- 15Aug 15, '13 by kickmeI have been nursing for about 12 years as an LPN in homecare, and to be honest, I have hated it most of that time. The only things that have kept me from walking away a hundred times are the (mostly) wonderful people who are my patients and the need for a steady paycheck.
Two years ago I took a four month medical leave due to depression and anxiety. It made things crystal clear to me - that I needed to get out of this job but needed to be realistic and practical about it. I dropped to part time in order to cope with the stress, and amped up my side business in foot care that I have had for almost nine years (There is another story there, lol). This has been effective until recently.

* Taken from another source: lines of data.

Lemma missing_key_fails_first_witness :
  let s := Demo.with_environ (delete "PG_HOST" (Demo.environment "people")) in
  "PG_HOST" ∈ required_keys
  /\ environ s !! "PG_HOST" = None
  /\ main s
     = (Raise (RuntimeError "Missing required environment variable: PG_HOST"), s).
Proof.
  intros s.
  assert ("PG_HOST" ∈ required_keys) as Hin by (unfold required_keys; set_solver).
  assert (environ s !! "PG_HOST" = None) as Hnone by (vm_compute; reflexivity).
  split; [exact Hin|]. split; [exact Hnone|].
  destruct (missing_key_fails_first load_dataframe s "PG_HOST" Hin)
    as [_ Hmiss].
  destruct (Hmiss Hnone) as (k & Hk & Hmain & _).
  assert (k = "PG_HOST") as -> by (vm_compute in Hk; congruence).
  exact Hmain.
Defined.

Lemma worksheet_rows_become_records_witness :
  exists s',
    read_worksheet "sheet-1" "people" "{}" (Demo.start "people") = (Ok 0%nat, s')
    /\ frames s'
       = [{| df_columns := ["id"; "name"];
             df_values := [[Some "1"; Some "Alice"]; [Some "2"; Some "Bob"]] |}].
Proof.
  destruct (worksheet_rows_become_records (H := Demo.services)
              "sheet-1" "people" "{}" "{}" "{}"
              {[ "people" := Demo.people; "blank" := Demo.header_only ]}
              ["id"; "name"] [["1"; "Alice"]; ["2"; "Bob"]]
              (Demo.start "people")
              eq_refl eq_refl eq_refl eq_refl)
    as ((s' & Hrun & Hframes) & _).
  exists s'. split; [exact Hrun|exact Hframes].
Defined.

In twelve years I have seen many managers, CEO's etc. come and go and have watched each of them tear down existing, working policies/programs in order to make their mark. The most recent plan has seen the hiring of 5 new managers and the disposing of 14 lower level employees. We had a nurses meeting this week to tell us of all the additional responsibilities we will have to take on as a result. There is NO time in our day for any added work. We already get attitude when we insist on a lunch break (nurses shouldn't expect breaks you know). Many nurses, some there for over 20 years, flat-out told management they would be leaving. They were met with blank stares and silence.

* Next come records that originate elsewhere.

(** C5 fails as stated: the record [b_rook1] is missing, the black king
    has not moved, and no position is built. *)
Lemma missing_rook_not_built :
  moved_of Examples.no_rook_pieces (str "b_rook1") = None
  /\ reconstruct_board (E := Scripted.engine) Examples.no_rook_pieces = inl KeyError.
Proof. split; [vm_compute; reflexivity | vm_compute; reflexivity]. Qed.

Lemma missing_record_key_error_witness :
  (records_present Examples.moved_king_pieces = false
   /\ reconstruct_board (E := Scripted.engine) Examples.moved_king_pieces = inl KeyError)
  \/ (records_present Examples.moved_king_pieces = true
      /\ exists b, reconstruct_board (E := Scripted.engine) Examples.moved_king_pieces = inr b
           /\ forall king rook bb, (king, rook, bb) ∈ castling_table ->
                moved_of Examples.moved_king_pieces king = Some true ->
                grants b bb = false).
Proof.
  apply (missing_record_key_error (E := Scripted.engine) Examples.moved_king_pieces
           (set_turn (set_castling_rights Examples.moved_king_board 0) WHITE)).
  vm_compute. reflexivity.
Defined.

(** C6 fails as stated: the king and the queen are both on e1 and not
    captured, and a position is built, with the queen on e1. *)
Lemma duplicate_occupant_built :
  landing (Scripted.record "w_king" "5_1" false true) = inr (Some (4, mkPiece KING WHITE))
  /\ landing (Scripted.record "b_queen" "5_1" false true) = inr (Some (4, mkPiece QUEEN BLACK))
  /\ reconstruct_board (E := Scripted.engine) Examples.duplicate_pieces
     = inr Examples.duplicate_board
  /\ piece_at Examples.duplicate_board 4 = Some (mkPiece QUEEN BLACK).
Proof.
  split; [vm_compute; reflexivity|].
  split; [vm_compute; reflexivity|].
  split; [vm_compute; reflexivity|].
  vm_compute; reflexivity.
Qed.

Lemma last_record_occupies_witness :
  exists b, reconstruct_board (E := Scripted.engine) Examples.duplicate_pieces = inr b
         /\ piece_at b 4 = Some (mkPiece QUEEN BLACK).
Proof.
  apply (last_record_occupies (E := Scripted.engine)
           [(str "w_king", Scripted.record "w_king" "5_1" false true)]
           [(str "b_king", Scripted.record "b_king" "5_8" false true)]
           (str "b_queen") (Scripted.record "b_queen" "5_1" false true)).
  - intros k r' Hin.
    repeat (apply elem_of_cons in Hin as [[= -> ->]|Hin]);
      [ | | | apply elem_of_nil in Hin; contradiction ];
      eexists; vm_compute; reflexivity.
  - vm_compute. reflexivity.
  - vm_compute. reflexivity.
  - intros k r' p' Hin.
    apply elem_of_cons in Hin as [[= -> ->]|Hin];
      [ | apply elem_of_nil in Hin; contradiction ].
    vm_compute. discriminate.
Defined.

I try to support my fellow nurses when I can but we have many new nurses, both new grads and experienced, and I am getting very tired of cleaning up "messes", finishing others' paperwork, placing urgent supply orders because others neglected to do it, calming irate case managers over situations not of my making, etc. I have had clients tell me that other nurses have told them they "don't order supplies, etc", which IS all of our jobs. I am sick of getting no support from management. The list of my complaints go on and on
My anxiety and panic attacks are slowly returning and I refuse to fall back into a depression over this job.

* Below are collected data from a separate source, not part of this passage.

Definition is_perm (p : list nat) (rank : nat) : Prop :=
  length p = rank ∧ NoDup p ∧ Forall (fun k => k < rank) p.

(** [permute]: output dimension [k] is input dimension [p !! k]. *)
Definition permute (t : Tensor) (p : list nat) : result Tensor :=
  if decide (is_perm p (length (shape t))) then
    let s' := gather p (shape t) in
    Ok (mkTensor s'
          ((fun o => data t !!! ravel (shape t)
                                 (gather (inverse_perm p) (unravel s' o)))
             <$> seq 0 (prod_dims s')))
  else Raise RuntimeError.

(** Consecutive blocks of [k] elements. *)
Fixpoint chunks (k cnt : nat) (l : list A) : list (list A) :=
  match cnt with
  | 0 => []
  | S c => take k l :: chunks k c (drop k l)
  end.

(** [t[..., lo:hi, ...]] along dimension [ax], with Python's clamping of
    the bounds to the dimension. *)
Definition narrow (t : Tensor) (ax lo hi : nat) : result Tensor :=
  match shape t !! ax with
  | None => Raise IndexError
  | Some dim =>
      let outer := prod_dims (take ax (shape t)) in
      let inner := prod_dims (drop (S ax) (shape t)) in
      let lo' := lo `min` dim in
      let hi' := lo' `max` (hi `min` dim) in
      Ok (mkTensor (<[ax := hi' - lo']> (shape t))
            (concat ((fun blk => take ((hi' - lo') * inner)
                                   (drop (lo' * inner) blk))
                       <$> chunks (dim * inner) outer (data t))))
  end.

(** [torch.cat((a, b), dim=ax)]. *)
Definition cat (a b : Tensor) (ax : nat) : result Tensor :=
  match shape a !! ax, shape b !! ax with
  | Some da, Some db =>
      if decide (<[ax := 0]> (shape a) = <[ax := 0]> (shape b)) then
        let outer := prod_dims (take ax (shape a)) in
        let inner := prod_dims (drop (S ax) (shape a)) in
        Ok (mkTensor (<[ax := da + db]> (shape a))
              (concat (zip_with app
                         (chunks (da * inner) outer (data a))
                         (chunks (db * inner) outer (data b)))))
      else Raise RuntimeError
  | _, _ => Raise IndexError
  end.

Today I decided to call a local service agency that showed interest in having me do foot care for them on contract, and will quit dabbling in my business and make a go of it. A month from now I plan to be GONE from this agency, and the thought is so gratifying!
Sad that we nurses so often put ourselves last, when life is so darn short!
- 12Aug 16, '13 by VivaLasViejas, ASN, RN GuideI couldn't agree more! Get out while you still have your sanity---no job is worth this kind of cost in terms of anxiety and depression. I didn't get out in time when the stress of my onetime DON position triggered a bipolar crisis that ended with me losing my job, as well as most of my confidence in my ability to nurse.
RUN, do not walk away from this agency. And good luck to you!
- 1Aug 16, '13 by sistasoulYou must feel a huge sense of relief. Good for you and yes- life is too short. I am changing jobs to be an office nurse on Sep 3. I am so relieved to get away from the hospital med surge stress I have cried tears of happiness. I have learned managers don't care about you unless you can do something for them. I worked every weekend for a year and many other weekends that were not my weekend to work as well as overnights. All of these times that I have went out of my way to accommodate my unit and my manager was rude to me about not being able to work another overnight before my 3 week notice was up. She basically said something in a nasty tone of voice and hung up on me.
Take care of yourself because no one else will. Best of luck and congratulations on changing your life!
- 2Aug 16, '13 by NurseDirtyBirdQuote from kickmeAmen. It's even worse when the managers ARE nurses.Thanks for your support, and I am sorry that you experienced what you did. It is a shame that so many employers take advantage of the already giving nature of their nurses and drive them to the brink
- 6Aug 16, '13 by monkeybugMy last job was literally killing me. I was so stressed out by it that I would sometimes vomit on the way to work from nerves. I felt like I had put my blood, sweat, and tears into that job and my patients, and when I told that awful, awful excuse for a human that sat in authority over us that I was leaving, I got "Ok." No "we'll miss you," no "we're sorry to see you go," and certainly no "Is there anything we can do to get you to stay?" Your foot care business sounds rewarding, and there is great satisfaction in simply having some control over your work life. Don't let your job ruin your life. The days when a company cared about its workers is over. Nurses are numbers to managers, not people with lives and hearts. One of my best nursing friends had been out of work for a bit to be with her mother who was dying in ICU. It just happened to fall into the same 12 month period that she had taken maternity leave. The day she made her mother DNR, our manager (truly, I despise this woman) called her and told her to be back before the end of the week or she would lose her day shift slot and possibly her job. Forget the years of dedicated service to the hospital, forget her accomplishments and achievements, forget that her life was crumbling at the moment. I'm thoroughly convinced that if one of us had dropped dead at the nurses station, our manager's main thought would have been who would clean up the mess. Do what makes you happy. Only you are going to take care of you!
- 0Aug 16, '13 by kickmeWe had one CEO who would leave semi-threatening group messages to the nursing staff. The union rep would call her up and within an hour of the first message she would leave another, telling us all how we misunderstood the first one and grudgingly recanting, coming just short of an apology. You could actually time the whole process. Would have been funny if we all weren't working under the monster.